The imagined fear of revenge for which the oppressor must “strike first” and destroy the fear, the haunting. And likewise, the creature wreaks vengeance on his “master.” In this sense, capitalism and the spectre, the remains of the body in a posthuman world are created by an oppressive – systemic capital of the body.

Victor claims, “I succeeded in discovering the cause of generation and life…I became myself capable of bestowing animation upon lifeless matter” (Shelley, 57). 
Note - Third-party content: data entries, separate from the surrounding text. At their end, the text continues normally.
(** The bytes a call has passed on. *)
Definition taken (e : call * answer) : list Z :=
  match e with
  | (CSend _ msg, Err _) => []
  | (CSend _ msg, a) => take (Z.to_nat (accepted a (zlen msg))) msg
  | (CSslWrite msg, a) => take (Z.to_nat (ssl_result a (zlen msg))) msg
  | (CWrite _ msg, a) => take (Z.to_nat (fst (fwrite_result a (zlen msg)))) msg
  | _ => []
  end.

(** In the order of the calls (a trace has the latest first). *)
Definition sent (tr : list (call * answer)) : list Z := concat (map taken (rev tr)).

(** A call that was to pass data on and did not take any. *)
Definition stuck (e : call * answer) : Prop := is_send (fst e) = true /\ taken e = [].

Lemma sent_cons e k : sent (e :: k) = sent k ++ taken e.
Proof. unfold sent. cbn [rev]. rewrite map_app, concat_app. cbn. by rewrite app_nil_r. Qed.

Lemma sent_app k1 k2 : sent (k1 ++ k2) = sent k2 ++ sent k1.
Proof. unfold sent. by rewrite rev_app_distr, map_app, concat_app. Qed.

Lemma sent_none k : no_sends k -> sent k = [].
Proof.
  induction 1 as [|[c a] k Hc _ IH]; [done|]. rewrite sent_cons, IH. by destruct c.
Qed.

Lemma wp_conj {A} (m : M A) (Q R : A -> world -> Prop) w : wp m Q w -> wp m R w -> wp m (fun a w' => Q a w' /\ R a w') w.
Proof. unfold wp. destruct (m w) as [[a w']|]; auto. Qed.

(** The calls made since [w]. *)
Definition since (w w' : world) (k : list (call * answer)) : Prop := trace w' = k ++ trace w.

Lemma since_trans w1 w2 w3 k1 k2 : since w1 w2 k1 -> since w2 w3 k2 -> since w1 w3 (k2 ++ k1).
Proof. unfold since. intros -> ->. by rewrite app_assoc. Qed.

(** ** Steps that pass nothing on *)

Section Held.
Variables (tcp : bool) (L : Z) (F : res -> Prop) (y : Z).
Hypothesis limit : L <= FD_SETSIZE.
#[local] Abbreviation held := (held tcp L F y).

Definition silent (t : transport_t) (w w' : world) : Prop := held t w' /\ exists k, since w w' k /\ no_sends k.

Lemma held_now t w : held t w -> exists c, acct tcp L F (c, trace w) (own t ++ []) w /\ wf tcp L t /\ plain y t.
Proof.
  intros [[C [N S' A B K L' X G T]] W]. exists (fst C). split; [|done]. rewrite app_nil_r. constructor; try done.
  exists []. by split; [|constructor].
Qed.

Lemma acct_silent c t w w' : acct tcp L F (c, trace w) (own t ++ []) w' -> wf tcp L t -> plain y t -> silent t w w'.
Proof.
  intros H W P. pose proof (a_since _ _ _ _ _ _ H) as (k & E & Hk). split; [by eapply held_intro|]. by exists k.
Qed.

Lemma needs_silent t w : held t w -> wp (transportNeedsConnection t) (fun '(needs, t') w' =>
  silent t' w w' /\ needs = negb (linked t') /\ (t' = t \/ t' = disconnected t)) w.
Proof.
  intros H. destruct (held_now _ _ H) as (c & Ha & W & P).
  eapply wp_mono; [by apply needs_spec|]. cbv beta. intros [n t'] w1 (H1 & W1 & -> & Ht). split; [|done].
  eapply acct_silent; [done|done|]. destruct Ht as [->| ->]; [done|]. by apply (plain_kind y t); [apply disconnected_kind|].
Qed.

Lemma renew_silent t w : held t w -> wp (renew t) (fun '(rc, t') w' => silent t' w w' /\ rc = -1) w.
Proof.
  intros H. destruct (held_now _ _ H) as (c & Ha & W & P). unfold renew.
  eapply wp_step; [by apply disconnect_spec|]. cbv beta. intros t1 w1 [-> H1].
  assert (P1 : plain y (disconnected t)) by (by apply (plain_kind y t); [apply disconnected_kind|]).
  eapply wp_step; [apply connect_plain; [done|by apply disconnected_wf|apply P1|exact H1]|].
  cbv beta. intros [r t2] w2 (A1 & A2 & Sk & _). apply wp_ret. cbn [snd]. split; [|done].
  eapply acct_silent; [done|done|by apply (plain_kind y (disconnected t))].
Qed.

(** ** The loops *)

(** One call, and what is left. *)
Lemma send_call fd msg w : msg <> [] -> wp (send fd msg) (fun '(r, e) w' => exists x,
  since w w' [x] /\ taken x = take (Z.to_nat (i32 r)) msg /\ is_send (fst x) = true /\ i32 r <= zlen msg) w.
Proof.
  intros Hm. unfold send, wp, bind, ask. cbv beta iota zeta. set (a := hd Ok (script w)).
  assert (B : 0 <= accepted a (zlen msg) <= zlen msg /\ i32 (accepted a (zlen msg)) = accepted a (zlen msg)).
  { unfold accepted, SEND_MAX. assert (0 <= zlen msg) by lia.
    destruct a; (split; [lia|apply i32_small; lia]). }
  destruct a as [|n|n e|e|l] eqn:Ea; eexists; (split; [reflexivity|]).
  all: try (split; [cbn [taken]; by rewrite (proj2 B)|]; split; [done|]; rewrite (proj2 B); apply B).
  split; [done|]. split; [done|]. vm_compute i32. lia.
Qed.

(** What the loops establish: a prefix was passed on; all of it, or the last call
    took nothing. *)
Definition passed (msg : list Z) (whole : Prop) (w w' : world) : Prop :=
  exists k, since w w' k /\ sent k `prefix_of` msg /\ (whole -> sent k = msg) /\ (~ Exists stuck k -> sent k = msg).

Lemma passed_step msg whole w w1 w2 x n : since w w1 [x] -> taken x = take n msg ->
  passed (drop n msg) whole w1 w2 -> passed msg whole w w2.
Proof.
  intros S1 T (k & S2 & (l & P) & Wh & St). exists (k ++ [x]). split; [by eapply since_trans|].
  assert (E : forall z, sent k ++ z = drop n msg -> sent (k ++ [x]) ++ z = msg).
  { intros z Hz. rewrite sent_app, sent_cons. cbn [sent rev map concat app]. rewrite T, <- app_assoc, Hz. apply take_drop. }
  assert (E0 : sent k = drop n msg -> sent (k ++ [x]) = msg).
  { intros Hz. rewrite <- (app_nil_r (sent (k ++ [x]))). apply E. by rewrite app_nil_r. }
  split; [exists l; symmetry; by apply E|]. split; [auto|]. intros Hn. apply E0, St. intros Hx. apply Hn.
  apply Exists_app. by left.
Qed.

Lemma passed_stop msg whole w w' x : since w w' [x] -> stuck x -> ~ whole -> passed msg whole w w'.
Proof.
  intros S1 Sx Hw. exists [x]. split; [done|]. rewrite sent_cons. destruct Sx as [Sx Tx]. rewrite Tx.
  split; [apply prefix_nil|]. split; [done|]. intros Hn. exfalso. apply Hn. by constructor.
Qed.

Lemma passed_nil whole w : passed [] whole w w.
Proof. exists []. split; [done|]. split; [done|]. by split. Qed.

Lemma take_none (n : Z) (l : list Z) : n <= 0 -> take (Z.to_nat n) l = [].
Proof. intros H. replace (Z.to_nat n) with 0%nat by lia. done. Qed.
Revenge Capitalism (MaxHaiven, 2020)

The surplus “human” as commodity is both alive and dead, in-between, and haunting in revenge capitalism is re-imagining a being-withness, “an ethics of relating to and showing responsibility towards the not quite living and the not quite dead …” 
Monstrous capitalism: Memories of Frankenstein

Monsters are an apt metaphor for surplus human capital; the other-than-human, or sometimes post-human entities that haunt the borderland between our colonial worlds and what might be possible otherwise. Frankenstein’s monster, the disfigured wretch, as a symbol of the dehumanizing effects of the industrial revolution. “Between Frankenstein and his monster there is an ambivalent, dialectical relationship, the same as that which connects Capital with wage-labour.” (Moretti)

Biocapitalism in a time of plague

Museum of haunting invites the monstrous intersection between human capital in an age of artificial intelligence, revenge capitalism and this moment of COVID19 pandemic.  “The body is a potential site of monstrosity for those who do not fit into the body politic” (Moretti). The Creature himself was constructed on surplus dead labor. Essential workers are also treated as “expendable workers” like replaceable moving parts.

Spectres of absent bodies

This surplus othering of human into spare parts, dead labor, or ghosts in the machine echo Derrida’s suggestion that “the ghost exists although we often do not see it”.   Therein lies the haunting. In other words, the ghost is uncontrollable and ever-present. It has no concepts of space and time, but rather, appears whenever and wherever it may. In this sense, it is surely not dead, but rather, undead, immortal even. (Maccionni)

…. Haunting… is the relentless remembering and reminding that will not be appeased by settler society’s assurances of innocence and reconciliation… Haunting doesn’t hope to change people’s perceptions, nor does it hope for reconciliation. Haunting lies precisely in its refusal to stop. Alien (to settlers) and generative for (ghosts), this refusal to stop is its own form of resolving. For ghosts, the haunting is the resolving, it is not what needs to be resolved … Haunting is the cost of subjugation. It is the price paid for violence, for genocide … Erasure and defacement concoct ghosts; I don’t want to haunt you, but I will.”